Bourbon sea
Eu também tive um
sonho. Ondas de bourbon douradas reluziam ao sol artificial de lâmpadas
potentes. O ruído de mil vozes rugia acima do mar. Eu nadava para a
superfície sem nunca alcançar. O ar queimando nos pulmões. Têmporas
latejando. O coração parecendo estourar no peito. Um inesperado abraço.
Muito além de um sonho. Um toque suave das mãos. Olhos nos olhos e o
calor dos corpos distantes.
Linhas de luz cortavam meu espírito
de um lado a outro e voltavam. Triturando os restos de sanidade que
poderiam sobrar em minha mente embotada. Os ossos doendo pelo cansaço.
E eu cagando para tudo e todos. Estava cansado e apenas balbuciava
algumas palavras 'on passant'.
Mataria por ter teus traços
belos ante meus olhos, mas não tens noção nem nunca terás. Pois a vida
é tudo perante a morte do belo e sublime. No entanto como anátema do
cavaleiro andante, não sofro de amor. Vou em frente com pegadas de
chumbo, como Jeremias arrasando o que se interpõe em meu objetivo que é
mesquinho e só meu e não compete a ninguém.
Pelo menos eu não
enrolo ninguém com falsos pretextos e definições cagadas por literatos
ou acadêmicos. Cago em todos os doutos cagadores de regras claras e
definitivas para a vida. As regras de vossas palavras resvalam por
minha pele mais rápido que as gotas de suor que brotam de minha ira.
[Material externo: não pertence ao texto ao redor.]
(** * The config-entry HTTP endpoint of the agent

    A shallow embedding of [agent/config_endpoint.go]: the method switch
    [Config], the handlers [configGet], [configDelete] and [ConfigApply], and
    the two decoders [decodeConfigBody] and [decodeConfigEntry].

    The file is glue code.  What it calls and does not define (the [structs]
    package, the [mapstructure] decoder, [encoding/json], the server's request
    parsing and the agent's RPC) enters as interfaces, one type class per
    package; the handlers are written over a state that holds the response
    writer and the trace of backend calls. *)

From Stdlib Require Import ZArith Ascii String.
From Stdlib Require Import Floats.PrimFloat Floats.SpecFloat Floats.FloatOps.
From Stdlib Require Import Numbers.Cyclic.Int63.Uint63.
From Stdlib Require Import Numbers.DecimalString Numbers.DecimalNat.
From stdpp Require Import base option strings gmap list.

Set Warnings "-register-all".

(** ** Go's [strings] package, as far as the endpoint uses it

    Go strings are byte sequences, and so are Rocq's. *)

Module GoStrings.

(** [s[n:]] *)
Fixpoint skip (n : nat) (s : string) : string :=
  match n, s with
  | O, _ => s
  | S n', String _ s' => skip n' s'
  | S _, EmptyString => EmptyString
  end.

(** [s[:n]] *)
Fixpoint keep (n : nat) (s : string) : string :=
  match n, s with
  | O, _ => EmptyString
  | S n', String c s' => String c (keep n' s')
  | S _, EmptyString => EmptyString
  end.

Fixpoint HasPrefix (s prefix : string) {struct prefix} : bool :=
  match prefix, s with
  | EmptyString, _ => true
  | String _ _, EmptyString => false
  | String c prefix', String d s' => Ascii.eqb d c && HasPrefix s' prefix'
  end.

Definition TrimPrefix (s prefix : string) : string :=
  if HasPrefix s prefix then skip (String.length prefix) s else s.

(** [Index] is the byte offset of the first instance of [substr] in [s],
    or -1. *)
Fixpoint Index (s substr : string) : Z :=
  if HasPrefix s substr then 0%Z
  else match s with
       | EmptyString => (-1)%Z
       | String _ s' =>
           let m := Index s' substr in
           if (m <? 0)%Z then (-1)%Z else (m + 1)%Z
       end.

(** [Count] for a non-empty [substr]: the loop of the library, run on the
    length of [s] as fuel (each round consumes at least one byte). *)
Fixpoint Count_loop (fuel : nat) (s substr : string) (n : Z) : Z :=
  match fuel with
  | O => n
  | S fuel' =>
      let i := Index s substr in
      if (i =? -1)%Z then n
      else Count_loop fuel' (skip (Z.to_nat i + String.length substr) s)
             substr (n + 1)%Z
  end.

Definition Count (s substr : string) : Z :=
  if String.eqb substr "" then (Z.of_nat (String.length s) + 1)%Z
  else Count_loop (S (String.length s)) s substr 0%Z.

(** [explode] cuts a string into its characters, at most [n] pieces.  The
    library cuts at UTF-8 sequences; the model cuts at bytes, which is the
    same on ASCII.  The endpoint never takes this branch: it splits on "/". *)
Fixpoint explode_loop (n : nat) (s : string) : list string :=
  match n, s with
  | O, _ => []
  | S O, _ => [s]
  | S n', String c s' => String c EmptyString :: explode_loop n' s'
  | S _, EmptyString => []
  end.

Definition explode (s : string) (n : Z) : list string :=
  let l := Z.of_nat (String.length s) in
  let n := if ((n <? 0) || (l <? n))%Z then l else n in
  explode_loop (Z.to_nat n) s.

(** The loop of [genSplit]: [n] is the number of cuts still allowed. *)
Fixpoint genSplit_loop (n : nat) (s sep : string) (sepSave : nat) : list string :=
  match n with
  | O => [s]
  | S n' =>
      let m := Index s sep in
      if (m <? 0)%Z then [s]
      else keep (Z.to_nat m + sepSave) s
             :: genSplit_loop n' (skip (Z.to_nat m + String.length sep) s) sep sepSave
  end.

Definition genSplit (s sep : string) (sepSave : nat) (n : Z) : list string :=
  if (n =? 0)%Z then []
  else if String.eqb sep "" then explode s n
  else
    let n := if (n <? 0)%Z then (Count s sep + 1)%Z else n in
    genSplit_loop (Z.to_nat (n - 1)) s sep sepSave.

Definition SplitN (s sep : string) (n : Z) : list string := genSplit s sep 0 n.

(** ['/'] does not occur in [s]. *)
Definition slash_free (s : string) : Prop := "/"%char ∉ list_ascii_of_string s.

End GoStrings.

Import GoStrings.

(** ** Values of type [interface{}] as [encoding/json] produces them

    A JSON document decoded into [map[string]interface{}] holds [nil],
    [bool], [float64], [string], [[]interface{}] and nested maps. *)

Inductive value : Type :=
  | VNil
  | VBool (b : bool)
  | VFloat64 (f : float)
  | VString (s : string)
  | VSlice (l : list value)
  | VMap (m : gmap string value).

(** The comma-ok map index [v, ok := m[k]]: a missing key reads as the zero
    value, here the nil interface. *)
Definition map_index (m : gmap string value) (k : string) : value * bool :=
  match m !! k with
  | Some v => (v, true)
  | None => (VNil, false)
  end.

(** The discriminator of a raw mapping in the words of the specification:
    the value under "Kind", or under "kind" if "Kind" is absent. *)
Definition discriminator (raw : gmap string value) : option value :=
  match raw !! "Kind" with
  | Some v => Some v
  | None => raw !! "kind"
  end.

(** The comma-ok type assertion [v.(string)]. *)
Definition assert_string (v : value) : string * bool :=
  match v with
  | VString s => (s, true)
  | _ => (EmptyString, false)
  end.

(** ** Errors

    The error values the endpoint builds or passes on.  [errorString] stands
    for every error made by [fmt.Errorf] or [errors.New], here and in the
    libraries: such an error is its message. *)

Inductive error : Type :=
  | EOF
  | errorString (msg : string)
  | MethodNotAllowedError (Method : string) (Allow : list string)
  | BadRequestError (Reason : string).

#[global] Instance error_eq_dec : EqDecision error.
Proof. solve_decision. Defined.

(** ** Requests and the response writer *)

Record Request : Type := mkRequest {
  Method : string;
  URL_Path : string;
  URL_RawQuery : string;
  Header : gmap string (list string);
  Body : option string
}.

(** [http.ResponseWriter], as a recorder: the status code once written, and
    the bytes of the body. *)
Record ResponseWriter : Type := mkResponseWriter {
  Code : option Z;
  Written : string
}.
Portanto, se não querem ver demônios de verdade não me encham o saco e
saiam de minha frente quando eu passar.
Não confundam minha
educação com servilidade, nem meu sorriso com cordialidade. Agucem seus
sentidos para perceber que minha espada fere, procura o alvo certeiro e
está pronta a decepar o último sopro medíocre de sua vida em alguns
segundos.
Chega. A parada é coisa antiga. Só quero mais uma dose
entre músicas que eu escolher e a solidão de meu espaço, e ficar tão
distante de tuas possibilidades quanto tua medíocre imaginação
permitir, pois estarei tão distante perdido em espirais desconexas que
parsecs serão pouco para definir.
Eu e meus anjos, eu e meus demônios, no Bourboun sea.